Joe Hewitt

Goodbye Venkman, Hello FireBug

I'm kind of ashamed to admit it, but I've written hundreds of thousands of lines of JavaScript in my life, and I have never ever used a debugger. Sure, I've always known that Venkman was out there, or the Microsoft Script Debugger, but it has always seemed like too much of a hassle to use them.

I suspect that most JavaScript developers out there are a lot like me in this regard. We frequently wish we had a good debugger. We want to be able to pause our scripts, look at the call stack, and step through them one line at a time, but it's easier to just use "alert debugging" than to fire up a big clunky debugger.

The FireBug Debugger

Starting with the next release of FireBug, this is all about to change. I've spent the last couple days working on adding a simple, lightweight debugger to FireBug that is so easy to use that we can no longer make excuses. Here is a screen shot:

The key to the FireBug debugger is minimalism. I don't want to be Visual Studio, and I'm not planning to copy all of Venkman's features. I just want to be able to say "Hey FireBug, stop my script right here so I can see what the heck is going on!" So just how do you stop your scripts using FireBug?

Breakpoints vs. The "debugger" Keyword

My biggest problem with external debuggers like Venkman is that it's too much work to set breakpoints, since they aren't integrated with your text editor. Luckily, JavaScript has a trick up its sleeve that, in combination with FireBug, can make our lives much easier. Whenever you use the special keyword debugger in your script, FireBug will treat that line as if it were a breakpoint, and stop your script right there.

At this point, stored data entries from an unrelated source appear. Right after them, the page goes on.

(** The TCP or UDP checksum. *)
Definition insert_l4 (len : Z) (buf : list Z) : list Z :=
  let ihl := 4 * Z.land (rd8 buf 14) 0x0f in
  let ip_prot := rd8 buf 23 in
  let csum_offset := if ip_prot =? 0x06 then 16 else 6 in
  let tcp_seg := 14 + ihl in
  let size := len - 14 - ihl in
  let buf := wr16 (tcp_seg + csum_offset) 0 buf in
  wr16 (tcp_seg + csum_offset) (checksum buf tcp_seg size (pseudo_sum buf size)) buf.

Definition insert_checksums (ci len : Z) (buf : list Z) : list Z :=
  if (14 <=? len) && (rd8 buf 12 =? 0x08) && (rd8 buf 13 =? 0x00) then
    let buf := insert_ipv4 len buf in
    let ip_prot := rd8 buf 23 in
    if (ci =? 3) && (24 <=? len) && ((ip_prot =? 0x06) || (ip_prot =? 0x11)) then insert_l4 len buf else buf
  else buf.

(** ** State *)

(** [m_mac_0] is the first of [macs], [m_mac_n] the others.  [sent] are the frames given to
    the back end, the latest last. *)
Record dwmac : Type := mk_dwmac {
  regs : gmap Z Z;
  intr : InterruptRegister;
  macs : list MACAddress;
  phy_inst : phy;
  m_tx_frame : Payload;
  m_tx_event : bool;
  intr_wake : bool;
  intr0 : bool;
  sent : list (list Z);
}.

Definition set_regs f (s : dwmac) := mk_dwmac f (intr s) (macs s) (phy_inst s) (m_tx_frame s) (m_tx_event s) (intr_wake s) (intr0 s) (sent s).
Definition set_intr i (s : dwmac) := mk_dwmac (regs s) i (macs s) (phy_inst s) (m_tx_frame s) (m_tx_event s) (intr_wake s) (intr0 s) (sent s).
Definition set_macs l (s : dwmac) := mk_dwmac (regs s) (intr s) l (phy_inst s) (m_tx_frame s) (m_tx_event s) (intr_wake s) (intr0 s) (sent s).
Definition set_phy p (s : dwmac) := mk_dwmac (regs s) (intr s) (macs s) p (m_tx_frame s) (m_tx_event s) (intr_wake s) (intr0 s) (sent s).
Definition set_frame f (s : dwmac) := mk_dwmac (regs s) (intr s) (macs s) (phy_inst s) f (m_tx_event s) (intr_wake s) (intr0 s) (sent s).
Definition set_tx_event b (s : dwmac) := mk_dwmac (regs s) (intr s) (macs s) (phy_inst s) (m_tx_frame s) b (intr_wake s) (intr0 s) (sent s).
Definition set_wake b (s : dwmac) := mk_dwmac (regs s) (intr s) (macs s) (phy_inst s) (m_tx_frame s) (m_tx_event s) b (intr0 s) (sent s).
Definition set_intr0 b (s : dwmac) := mk_dwmac (regs s) (intr s) (macs s) (phy_inst s) (m_tx_frame s) (m_tx_event s) (intr_wake s) b (sent s).
Definition set_sent l (s : dwmac) := mk_dwmac (regs s) (intr s) (macs s) (phy_inst s) (m_tx_frame s) (m_tx_event s) (intr_wake s) (intr0 s) l.
(** The loop over the segments of a frame. *)
Lemma segments_runs l : forall fuel x f a d,
  tx_chain x f a l -> is_desc f a (dlen x) d -> mem_ok f -> frame_ok (m_tx_frame x) ->
  m_size (m_tx_frame x) + Z.of_nat (length (gather f l)) <= Z.of_nat (length (m_buffer (m_tx_frame x))) -> (length l <= fuel)%nat ->
  let g := foldl disowned f (tx_front a l) in
  let e := tx_last a l in
  exists d', is_desc g e (dlen x) d' /\ mem_ok g /\ same_tx x f g e /\ tx_owned x g e /\
    runs (segments bus fuel d) (tx_at a x) f d' (tx_at e (set_frame (foldl add_bytes (m_tx_frame x) (map (tx_buf f) l)) x)) g.
Proof.
  induction l as [|b l IH]; intros fuel x f a d Hc Hd Hm Hf Hcap Hfuel g e; cbn [tx_chain tx_last tx_front foldl map length] in *;
    pose proof (dsize_range x) as Hds; destruct Hc as (Ho & He);
    assert (etx_last_segment d = bit (dw f a 0) 29) as Hlast by (unfold etx_last_segment; by rewrite (word_desc f a (dlen x) d) by (done || unfold dlen; lia)).
  - exists d. split_and!; try done. rewrite segments_end by congruence. replace (set_frame _ x) with x by (by destruct x). apply runs_ret.
  - destruct He as (He & Hn & Hap & Hc). destruct fuel as [|fuel]; [lia|]. inversion Hap as [|?? Hab Hal]; subst.
    unfold gather in Hcap. cbn [map concat] in Hcap. rewrite length_app in Hcap.
    assert (bytes_ok (tx_buf f (tx_next x f a))) as Hbb by (by apply bytes_at_ok).
    assert (Forall (same_tx x f (disowned f a)) (tx_next x f a :: l)) as Hsame by (eapply Forall_impl; [exact Hap|]; by apply same_disowned).
    destruct (segment_runs (segments bus fuel) x f a (tx_next x f a) d) as (d1 & Hd1 & Hrun); try done; try lia.
    { congruence. } { destruct l; apply Hc. }
    destruct (add_bytes_ok (m_tx_frame x) (tx_buf f (tx_next x f a))) as (F1 & F2 & F3 & F4); [done..|lia|].
    inversion Hsame as [|?? Hs1 Hsl]; subst. destruct (gather_same _ _ _ _ Hsl) as [G1 G2].
    destruct (IH fuel (set_frame (add_bytes (m_tx_frame x) (tx_buf f (tx_next x f a))) x) (disowned f a) (tx_next x f a) d1)
      as (d' & Hd' & Hm' & Hsm & Ho' & Hrun'); try done.
    { by apply (tx_chain_regs x), (tx_chain_same x f). } { by apply mem_ok_disowned. } { rewrite G1. cbn [m_tx_frame set_frame]. rewrite F4, F3. unfold gather. lia. } { lia. }
    exists d'. split_and!; try done.
    + eapply same_tx_trans; [|exact Hsm]. exact (proj1 (Forall_forall _ _) Hsame _ (tx_last_elem _ _)).
    + cbn [segments]. rewrite Hlast, He. apply Hrun. rewrite <- G2. exact Hrun'.
Qed.

(** ** Transmission *)

(** The frame buffer after checksum offload, for the last descriptor's request [ci]. *)
Definition offloaded (c ci : Z) (fr : Payload) : Payload :=
  if bit c 10 && negb (ci =? 0) then mk_frame (insert_checksums ci (m_size fr) (m_buffer fr)) (m_size fr) else fr.

Lemma offload_runs x f d :
  runs (offload d) x f tt (set_frame (offloaded (reg DWMAC_CONFIGURATION x) (etx_checksum_insertion d) (m_tx_frame x)) x) f.
Proof.
  unfold offload, offloaded. eapply runs_bind; [by apply runs_get|]. cbv zeta. destruct (_ && _).
  - by apply (runs_upd bus (fun s => set_frame _ s)).
  - replace (set_frame _ x) with x by (by destruct x). apply runs_ret.
Qed.

(** The interrupt register after a frame was sent. *)
Definition tx_intr (ic : bool) (i : InterruptRegister) : InterruptRegister :=
  let i := setTxState TX_CLOSING (setTxState TX_READING (setTxState TX_FETCHING i)) in
  setTxState TX_SUSPENDED (if ic then intr_fire TxInt i else i).

(** The MAC after the frame of the descriptors [a :: l] was sent. *)
Definition tx_done (x : dwmac) (f : contents) (a : Z) (l : list Z) : dwmac :=
  let e := tx_last a l in
  let fr := foldl add_bytes (mk_frame (m_buffer (m_tx_frame x)) 0) (map (tx_buf f) (a :: l)) in
  let fr := offloaded (reg DWMAC_CONFIGURATION x) (extract (dw f e 0) 22 2) fr in
  let ic := bit (dw f e 0) 30 in
  set_wake (ic || intr_wake x) (set_sent (sent x ++ [frame_bytes fr])
    (tx_at (tx_next x f e) (set_frame fr (set_intr (tx_intr ic (intr x)) x)))).
(* ===== verification/Xgmac.v ===== *)
(** * XGMAC Ethernet controller

    [xgmac.h], [xgmac.cc]: the registers, descriptor rings, statistics and interrupt line of the
    controller.  [garbage] is what the uninitialised descriptor on the stack holds, [scratch] the
    uninitialised array that a frame is gathered in. *)

From stdpp Require Import base list numbers option gmap.
From S2P Require Import Prelude Monad Registers Tlm RegProxy MacDma.

Module Xgmac.

(** ** Registers *)

Definition R_MAX : Z := 0x400.
Definition XGMAC_VERSION : Z := 0x8.
Definition XGMAC_ADDR_HIGH (r : Z) : Z := 0x10 + r * 2.
Definition XGMAC_ADDR_LOW (r : Z) : Z := 0x11 + r * 2.
Definition DMA_BUS_MODE : Z := 0x3c0.
Definition DMA_XMT_POLL_DEMAND : Z := 0x3c1.
Definition DMA_RCV_BASE_ADDR : Z := 0x3c3.
Definition DMA_TX_BASE_ADDR : Z := 0x3c4.
Definition DMA_STATUS : Z := 0x3c5.
Definition DMA_CONTROL : Z := 0x3c6.
Definition DMA_INTR_ENA : Z := 0x3c7.
Definition DMA_CUR_TX_DESC_ADDR : Z := 0x3d2.
Definition DMA_CUR_RX_DESC_ADDR : Z := 0x3d3.
Definition DMA_STATUS_NIS : Z := 0x00010000.
Definition DMA_STATUS_AIS : Z := 0x00008000.
Definition DMA_STATUS_RU : Z := 0x00000080.
Definition DMA_STATUS_RI : Z := 0x00000040.
Definition DMA_STATUS_TI : Z := 0x00000001.
Definition DMA_CONTROL_SR : Z := 0x00000002.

Of course, breakpoints are still handy, especially if you want to examine a script on somebody else's website, so FireBug still allows you to set breakpoints by clicking on any line number.

Testers Wanted

Before I release FireBug 0.4 to the world, I'd like to take some time to test it out and gather feedback from a few people. If you're interested in trying it out and helping me get the debugger right, please email me and I will send you a link to install a development build.

Finally

I rag on Venkman, but it's really a great tool. We owe a lot of gratitude to Rob Ginda, not only for creating Venkman, but for the JavaScript debugging API that is included in Firefox. It was really quite easy to hook this API up to FireBug thanks to all of Rob's hard work years ago.